L'implication de l'agent du FBI Thomas Thurman dans l'identification du fragment s'est par la suite révélée controversée en raison d'un rapport de 1997, sans lien avec l'enquête sur le vol 103, concernant le FBI Laboratory, une division qui fournit des services de soutien à l'analyse médico-légale[68]. Rédigé par l'inspecteur général du département de la Justice des États-Unis, Michael Bromwich, le rapport conclut que Thurman a modifié des dossiers de laboratoire d'une manière qui les a rendus inexacts et qu'il devrait être transféré à un poste en dehors des laboratoires du FBI[68]. Le témoignage de l'homologue britannique de Thurman, Alan Feraday de la DERA, a également été remis en question[69]. Dans trois affaires distinctes où Feraday a été le témoin expert, les hommes contre lesquels il a témoigné ont vu leur condamnation annulée[69]. Troisièmement, le Dr Thomas Hayes a été fustigé pour son échec à tester le fragment de minuterie quant à la présence de résidus d'explosifs, même si ce dernier a soutenu que le fragment était trop petit pour être testé[70]. L'avocat de la défense a comparé le témoignage de Hayes à celui de deux de ses collègues du laboratoire médico-légal qui, comme l'a révélé le procès des Quatre de Guildford, avaient testé des échantillons minuscules sous les ongles des suspects à la recherche de résidus d'explosifs[70]. À un autre moment, un chef de la police écossaise à la retraite a ajouté du feu sur la controverse du fragment de minuterie en affirmant que la CIA avait fabriqué cette preuve cruciale[71].
Le minuteur est finalement associé à son fabricant suisse, Mebo, et les enquêteurs découvrent que l'entreprise représente Meister & Bollier, une société d'électronique basée à Zurich, en Suisse[HCJ 19]. Il apparaît que l'un des propriétaires, Edwin Bollier, a vendu vingt minuteries MST-13 à la Libye en 1985, dans l'espoir de remporter un nouveau contrat pour fournir l'armée libyenne, à l'époque son principal client[HCJ 20],[72]. La relation commerciale de Mebo avec la Libye remonte au milieu des années 1970, lorsqu'elle fournissait au gouvernement de Mouammar Kadhafi du matériel de radiodiffusion, des télécopieurs et des radios de police[73],[74]. La première fois qu'Edwin Bollier a fourni un lot de minuteurs, il a accompagné des responsables libyens dans la ville de Sabha et a vu ses minuteurs être utilisés dans des explosions[75]. Il déclare également avoir rencontré à cette occasion pour la première fois Abdelbaset al-Megrahi, agent du renseignement libyen, chef de la sécurité de la compagnie aérienne Libyan Arab Airlines et directeur du centre des études stratégiques de Tripoli[75].

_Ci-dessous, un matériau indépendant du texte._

(** A generation that succeeded left the pair it returned in the two files. *)
Lemma generate_ok g fs cert fs' :
  generate T g domain certPath keyPath fs = (Ok cert, fs') ->
  exists c k, fs' !! certPath = Some c /\ fs' !! keyPath = Some k /\ X509KeyPair T c k = Ok cert.
Proof.
  unfold generate. destruct (gr_key g) as [priv|]; [|done]. destruct (gr_serial g); [|done].
  destruct (CreateCertificate _ _ _) as [der|]; [|done].
  destruct (WriteFile _ certPath _ _) as [[[]|] fs1] eqn:E1; [|done]. destruct (MarshalECPrivateKey _ _) as [kd|]; [|done].
  destruct (WriteFile _ keyPath _ _) as [[[]|] fs2] eqn:E2; [|done]. intros E. injection E as Ep <-.
  apply WriteFile_ok in E1 as ->. apply WriteFile_ok in E2 as ->. pose proof (cert_paths_differ dataDir) as Hne.
  do 2 eexists. split_and!; [|apply lookup_insert_eq|exact Ep].
  rewrite lookup_insert_ne by done. apply lookup_insert_eq.
Qed.

(** With both files in place a start changes nothing and uses what they hold. *)
Lemma EnsureAndLoad_present g fs c k :
  fs !! certPath = Some c -> fs !! keyPath = Some k -> readable certPath = true -> readable keyPath = true ->
  EnsureAndLoad T readable g dataDir domain fs =
  (match X509KeyPair T c k with
   | Ok cert => Ok cert
   | Err e => Err ("tlscert: vorhandenes Zertifikat ungültig: " +:+ e)
   end, fs).
Proof.
  intros Hc Hk Rc Rk. unfold EnsureAndLoad, LoadX509KeyPair. fold certPath keyPath.
  rewrite Hc, Hk, Rc, Rk, !bool_decide_true by done. cbn [andb]. by destruct (X509KeyPair T c k).
Qed.
(* ===== verification/PdfLayout.v ===== *)
(** * Layout of the PDF (internal/pdf/report.go)

    Every page of the report as a list of marks: the drawing functions as sequences of
    instructions for the PDF library, and what the library does with them: the cursor, the page
    breaks it makes by itself, the footer of every page. Horizontal lengths are float64
    as in the code. Vertical lengths are in tenths of a millimetre: all the code adds up are multiples
    of half a millimetre, which float64 represents exactly. Widths of texts, line
    breaking and the formats of numbers and times are parameters, as in Pdf.v. The page is 297 mm high
    (the library computes 841.89 points, which is 0.0001 mm more and moves no comparison). After a page
    break the library goes back to the font, colours and line width of before the footer by itself. *)

From S2P Require Import Prelude F64 GoStrings GoTime Model Score Ingest Checks Views Lang WebPages Pdf.

Local Open Scope string_scope.
Local Open Scope list_scope.
Local Open Scope Z_scope.

Definition colPrimary : rgb := mkRgb 13 110 253.
Definition colLight : rgb := mkRgb 248 249 250.
Definition colBorder : rgb := mkRgb 222 226 230.
Definition colWhite : rgb := mkRgb 255 255 255.
Definition colDark : rgb := mkRgb 33 37 41.
Definition colSubtext : rgb := mkRgb 73 80 87.
Definition colGrpBg : rgb := mkRgb 235 242 255.
Definition colGrpFg : rgb := mkRgb 10 66 180.
Definition colExplFg : rgb := mkRgb 40 50 110.
Definition colRecoFg : rgb := mkRgb 102 68 3.

(** ** The PDF library *)

(** What is written to a page: shapes, texts and settings of the style. Sizes of fonts and radii are in tenths, widths of lines in hundredths. *)
Inductive mark :=
| SetFont (style : string) (pt : Z)
| SetFillColor (c : rgb)
| SetTextColor (c : rgb)
| SetDrawColor (c : rgb)
| SetLineWidth (w : Z)
| Rect (x : float64) (y : Z) (w : float64) (h : Z) (style : string)
| RoundedRect (x : float64) (y : Z) (w : float64) (h r : Z) (corners style : string)
| Line (x1 : float64) (y1 : Z) (x2 : float64) (y2 : Z)
| Circle (x : float64) (y r : Z) (style : string)
| Text (x : float64) (y : Z) (w : float64) (h : Z) (text align : string).

(** A call of the library. [Cell] is CellFormat without border; [newline] is its argument ln. *)
Inductive call :=
| Do (m : mark)
| SetXY (x : float64) (y : Z)
| SetY (y : Z)
| Ln (h : Z)
| Cell (w : float64) (h : Z) (text : string) (newline : bool) (align : string)
| AddPage.

Record canvas := mkCanvas {
  cv_page : nat;
  cv_x : float64;
  cv_y : Z;
  cv_marks : list (nat * mark)
}.

Definition sf (style : string) (pt : Z) : call := Do (SetFont style pt).
Definition fc (c : rgb) : call := Do (SetFillColor c).
Definition tc (c : rgb) : call := Do (SetTextColor c).
Definition dc (c : rgb) : call := Do (SetDrawColor c).

Definition margin : float64 := f_of_Z 14.

(** The lowest position of a cell: page height less the margin of 16 mm. *)
Definition pageBreakTrigger : Z := 2810.

Section Library.
Context (pageW : float64) (appL : string).

Definition put (m : mark) (cv : canvas) : canvas := mkCanvas (cv_page cv) (cv_x cv) (cv_y cv) (cv_marks cv ++ [(cv_page cv, m)]).

(** CellFormat once the page is settled; a width of 0 reaches to the right margin. *)
Definition cell (w : float64) (h : Z) (text : string) (newline : bool) (align : string) (cv : canvas) : canvas :=
  let w := if feqb w fzero then fsub (fsub pageW margin) (cv_x cv) else w in
  let cv' := put (Text (cv_x cv) (cv_y cv) w h text align) cv in
  if newline then mkCanvas (cv_page cv') margin (cv_y cv' + h) (cv_marks cv')
  else mkCanvas (cv_page cv') (fadd (cv_x cv') w) (cv_y cv') (cv_marks cv').

(** A call that does not start a page. *)
Definition exec_here (c : call) (cv : canvas) : canvas :=
  match c with
  | Do m => put m cv
  | SetXY x y => mkCanvas (cv_page cv) x y (cv_marks cv)
  | SetY y => mkCanvas (cv_page cv) margin y (cv_marks cv)
  | Ln h => mkCanvas (cv_page cv) margin (cv_y cv + h) (cv_marks cv)
  | Cell w h text newline align => cell w h text newline align cv
  | AddPage => cv
  end.

(** The function given to SetFooterFunc; 285 mm is 12 mm above the end of the page. *)
Definition footer (page : nat) : list call :=
  [SetY 2850; dc colBorder; Do (SetLineWidth 20); Do (Line margin 2850 (fsub pageW margin) 2850); Ln 15; sf "" 65; tc colGray;
   Cell fzero 40 (appL +:+ "  -  Deliverability Report  -  Seite " +:+ Itoa (Z.of_nat page)) false "C"].

Definition close_page (cv : canvas) : canvas := fold_left (fun cv c => exec_here c cv) (footer (cv_page cv)) cv.

(** The footer of the page that ends, and the top of the next one. *)
Definition add_page (cv : canvas) : canvas := mkCanvas (S (cv_page cv)) margin 140 (cv_marks (close_page cv)).

(** A call; a cell that does not fit on the page starts a new one by itself and keeps its horizontal position. *)
Definition exec (c : call) (cv : canvas) : canvas :=
  match c with
  | AddPage => add_page cv
  | Cell w h text newline align =>
      if pageBreakTrigger <? cv_y cv + h
      then let cv' := add_page cv in exec_here c (mkCanvas (cv_page cv') (cv_x cv) (cv_y cv') (cv_marks cv'))
      else exec_here c cv
  | _ => exec_here c cv
  end.

Definition draw (l : list call) (cv : canvas) : canvas := fold_left (fun cv c => exec c cv) l cv.

End Library.

(** ** The sections *)

Section Sections.
Context (pageW : float64) (GetStringWidth : string -> Z -> string -> float64).
Context (SplitLines : Z -> Z -> string -> list string) (FormatTime FormatMinute : Z -> string) (Sprintf1 Sprintf_delta : float64 -> string).
Context (appL : string).

Let run := draw pageW appL.

Definition drawHeader (app : string) (mailbox : string) (score : float64) (generatedAt : Z) : canvas -> canvas :=
  run [fc colPrimary; Do (Rect fzero 0 pageW 220 "F");
       fc colWhite; Do (RoundedRect (f_of_Z 10) 50 (f_of_Z 12) 120 15 "1234" "F");
       fc colPrimary; Do (Rect (lit 115 10) 70 (f_of_Z 9) 60 "F");
       dc colWhite; Do (SetLineWidth 55); Do (Line (lit 115 10) 75 (f_of_Z 16) 110); Do (Line (f_of_Z 16) 110 (lit 205 10) 75);
       fc colSuccess; Do (Circle (f_of_Z 21) 160 30 "F");
       tc colWhite; sf "B" 55; SetXY (lit 192 10) 142; Cell (lit 36 10) 36 "+" false "C";
       tc colWhite; sf "B" 120; SetXY (f_of_Z 25) 70; Cell (f_of_Z 90) 80 (latin1 app) false "L";
       sf "" 80; SetXY fzero 70; Cell (fsub pageW (f_of_Z 13)) 80 "DELIVERABILITY REPORT" false "R";
       fc colLight; Do (Rect fzero 220 pageW 90 "F"); dc colBorder; Do (SetLineWidth 20); Do (Line fzero 310 pageW 310);
       sf "" 75; tc colSubtext; SetXY margin 240;
       Cell (f_of_Z 75) 50 (latin1 ("Mailbox: " +:+ mailbox)) false "L";
       Cell (f_of_Z 40) 50 ("Score: " +:+ Sprintf1 score +:+ " / 10") false "C";
       Cell fzero 50 (latin1 ("Erstellt: " +:+ FormatMinute generatedAt)) false "R";
       SetY 360].

Definition drawE2ENotice (w : float64) (cv : canvas) : canvas :=
  let y := cv_y cv in
  run [fc (mkRgb 255 248 230); dc (mkRgb 253 200 100); Do (SetLineWidth 20); Do (RoundedRect margin y w 90 15 "1234" "FD");
       fc (mkRgb 253 126 20); Do (Rect margin y (f_of_Z 3) 90 "F"); Do (RoundedRect margin y (f_of_Z 3) 90 15 "14" "F");
       sf "B" 75; tc (mkRgb 102 68 3); SetXY (f_of_Z 20) (y + 15);
       Cell (fsub w (f_of_Z 10)) 50 "E2E-verschluesselt: Betreff, Absender und IP sind nur im Browser mit deinem Schlussel lesbar." false "L";
       sf "" 65; SetXY (f_of_Z 20) (y + 55);
       Cell (fsub w (f_of_Z 10)) 35 "Der Score und alle Pruefergebnisse sind serverseitig verfuegbar und werden vollstaendig angezeigt." false "L";
       SetY (y + 90)] cv.

(** A text centred in the left panel of the hero, 46 mm wide. *)
Definition centred (style : string) (pt : Z) (text : string) (y h : Z) : list call :=
  let tw := GetStringWidth style pt text in
  [SetXY (fadd margin (fdiv (fsub (f_of_Z 46) tw) (f_of_Z 2))) y; Cell tw h text false "L"].

(** The pills of the hero: left to right, and on to the next row where one does not fit. *)
Fixpoint hero_pills (rx right px : float64) (py : Z) (pills : list (string * string * Z)) : list call :=
  match pills with
  | [] => []
  | (status, label, n) :: rest =>
      let pc := statusColor status in
      let txt := Itoa n +:+ " " +:+ label in
      let pw := fadd (GetStringWidth "B" 65 txt) (f_of_Z 6) in
      let wraps := fltb right (fadd px pw) in
      let px := if wraps then rx else px in
      let py := if wraps then py + 80 else py in
      [fc (lighten pc (lit 82 100)); Do (RoundedRect px py pw 60 10 "1234" "F"); tc pc; SetXY px py; Cell pw 60 txt false "C"]
      ++ hero_pills rx right (fadd px (fadd pw (f_of_Z 3))) py rest
  end.

Definition drawHero (r : AnalysisReport) (w : float64) (cv : canvas) : canvas :=
  let y := cv_y cv in
  let col := scoreColor (r_Score r) in
  let label := scoreLabel (r_Score r) in
  let score := Sprintf1 (r_Score r) in
  let count s := default 0 (statuses_of (r_Checks r) !! s) in
  let rx := f_of_Z 64 in
  let rw := fsub (fsub (fsub w (f_of_Z 46)) (f_of_Z 4)) (f_of_Z 3) in
  run ([fc colWhite; dc colBorder; Do (SetLineWidth 20); Do (RoundedRect margin y w 420 20 "1234" "F");
        fc col; Do (Rect margin y (f_of_Z 46) 420 "F"); Do (RoundedRect margin y (f_of_Z 46) 420 20 "14" "F");
        dc colBorder; Do (RoundedRect margin y w 420 20 "1234" "D"); Do (SetLineWidth 12);
        Do (Line (f_of_Z 60) (y + 20) (f_of_Z 60) (y + 400))]
       ++ [sf "B" 260; tc colWhite] ++ centred "B" 260 score (y + 70) 160
       ++ [sf "" 85] ++ centred "" 85 "/ 10" (y + 240) 60
       ++ [sf "B" 60; tc (lighten col (lit 55 100))] ++ centred "B" 60 (ToUpper label) (y + 330) 50
       ++ [sf "" 65; tc colGray; SetXY rx (y + 50); Cell rw 45 "GESAMTSCORE" false "L";
           sf "B" 150; tc colDark; SetXY rx (y + 100); Cell rw 100 (latin1 label) false "L"; sf "B" 65]
       ++ hero_pills rx (fsub (fadd margin w) (f_of_Z 3)) rx (y + 230)
            [("pass", "bestanden", count "pass"); ("warn", "Warnungen", count "warn"); ("fail", "Fehler", count "fail"); ("info", "Infos", count "info")]
       ++ [SetY (y + 420)]) cv.

(** *** The overview *)

(** A row of cells from left to right. *)
Fixpoint row_cells (cx : float64) (y : Z) (cells : list (list call * float64 * string * string)) : list call :=
  match cells with
  | [] => []
  | (setup, w, text, align) :: rest => setup ++ [SetXY cx y; Cell w 55 text false align] ++ row_cells (fadd cx w) y rest
  end.

Definition table_header (w : float64) (y : Z) : list call :=
  [fc colPrimary; Do (Rect margin y w 75 "F"); sf "B" 70; tc colWhite]
  ++ row_cells (f_of_Z 17) (y + 15)
       [([], f_of_Z 70, "Kategorie", "L"); ([], f_of_Z 28, "OK", "C"); ([], f_of_Z 28, "Warnungen", "C");
        ([], f_of_Z 28, "Fehler", "C"); ([], f_of_Z 28, "Infos", "C")].

Definition count_cell (n : Z) (col : rgb) : list call * float64 * string * string :=
  (if 0 <? n then [tc col; sf "B" 70] else [tc (mkRgb 180 185 190); sf "" 70], f_of_Z 28, Itoa n, "C").

Definition table_row (w : float64) (y : Z) (even : bool) (g : ReportCheckGroup) : list call :=
  let n := checkCounts (g_Checks g) in
  [fc (if even then mkRgb 245 247 252 else colWhite); Do (Rect margin y w 75 "F"); Do (Line margin (y + 75) (fadd margin w) (y + 75));
   sf "B" 70; tc colDark; SetXY (f_of_Z 17) (y + 15); Cell (f_of_Z 70) 55 (latin1 (g_Name g)) false "L"]
  ++ row_cells (f_of_Z 87) (y + 15)
       [count_cell (n_pass n) colSuccess; count_cell (n_warn n) colWarning; count_cell (n_fail n) colDanger; count_cell (n_info n) colCyan].

(** The rows of the groups that are not empty, and the position after the last one. *)
Fixpoint table_rows (w : float64) (y : Z) (even : bool) (groups : list ReportCheckGroup) : list call * Z :=
  match groups with
  | [] => ([], y)
  | g :: rest =>
      if (List.length (g_Checks g) =? 0)%nat then table_rows w y even rest
      else let '(calls, y') := table_rows w (y + 75) (negb even) rest in (table_row w y even g ++ calls, y')
  end.

Definition drawCategoryTable (groups : list ReportCheckGroup) (w : float64) (cv : canvas) : canvas :=
  let cv := run [sf "B" 75; tc colSubtext; SetXY margin (cv_y cv); Cell w 50 "PRUEFKATEGORIEN - UEBERSICHT" true "L"; Ln 10] cv in
  let y := cv_y cv in
  let '(rows, y') := table_rows w (y + 75) false groups in
  let cv := run (table_header w y ++ [dc colBorder; Do (SetLineWidth 12)] ++ rows ++ [dc colBorder; Do (SetLineWidth 20)]) cv in
  let n := Z.of_nat (countGroups groups) in
  run [Do (Rect margin (cv_y cv - n * 75 - 75) w (n * 75 + 75) "D"); SetY y'] cv.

Par ailleurs, il apparaît également qu'environ un an avant l'explosion de l'avion, Megrahi et un homme prénommé Badri Hassan[76], un ancien cadre de Libyan Arab Airlines et proche de Kadhafi, ont loué un bureau à Zurich qui était situé « juste au bout du couloir de la société Mebo » et qui appartenait à cette dernière[73],[76],[74]. Bollier a déclaré que Hassan était venu le voir quelques semaines seulement avant l'attentat pour lui déposer une commande urgente de minuteurs, en plus des vingt MST-13 que Mebo avait déjà vendues à la Libye trois ans plus tôt[73],[74],[77]. Bollier a déclaré qu'il ne savait pas pourquoi Hassan en avait besoin, mais Mebo n'avait pas le stock pour lui fournir[73],[74].
Edwin Bollier a témoigné au procès que la police écossaise lui avait initialement montré un fragment de circuit imprimé brun à huit plis, provenant d'un prototype de minuteur qui n'avait jamais été fourni à la Libye[78],[79]. Ainsi, il déclare : « On m'a montré des fragments d'un circuit imprimé marron qui correspondait à notre prototype. Mais lorsque le MST-13 est entré en production, les minuteries contenaient des cartes vertes. Je savais que les minuteries vendues à la Libye avaient des cartes vertes. Je l'ai dit aux enquêteurs[C 22] »[72]. L'échantillon qu'il a été invité à identifier lors du procès était un circuit imprimé vert à neuf plis que Mebo avait en effet fourni à la Libye[78]. Il a affirmé qu'en 1991, il avait refusé une offre de quatre millions de dollars du FBI en échange de son soutien à la principale ligne d'enquête, bien que cette affirmation n'ait jamais été prouvée[80],[78].
Le , l'ingénieur en électronique de Mebo, Ulrich Lumpert, admet qu'il a donné de fausses preuves au sujet du minuteur lors du procès[79],[72],[81],[82]. Dans une déclaration sous serment devant un notaire de Zurich, il déclare qu'il a volé un prototype de carte électronique de minuterie MST-13 de Mebo et l'a donné sans autorisation en à « une personne officielle enquêtant sur l'affaire Lockerbie »[83],[72]. Le Pr Hans Köchler, observateur des Nations Unies au procès de Lockerbie, à qui une copie de la déclaration de Lumpert a été envoyée, déclare que « les autorités écossaises sont désormais obligées d'enquêter sur ce problème. Non seulement M. Lumpert a admis avoir volé un échantillon du minuteur, mais [il l'a aussi] donné à un fonctionnaire et a ensuite menti au tribunal »[83].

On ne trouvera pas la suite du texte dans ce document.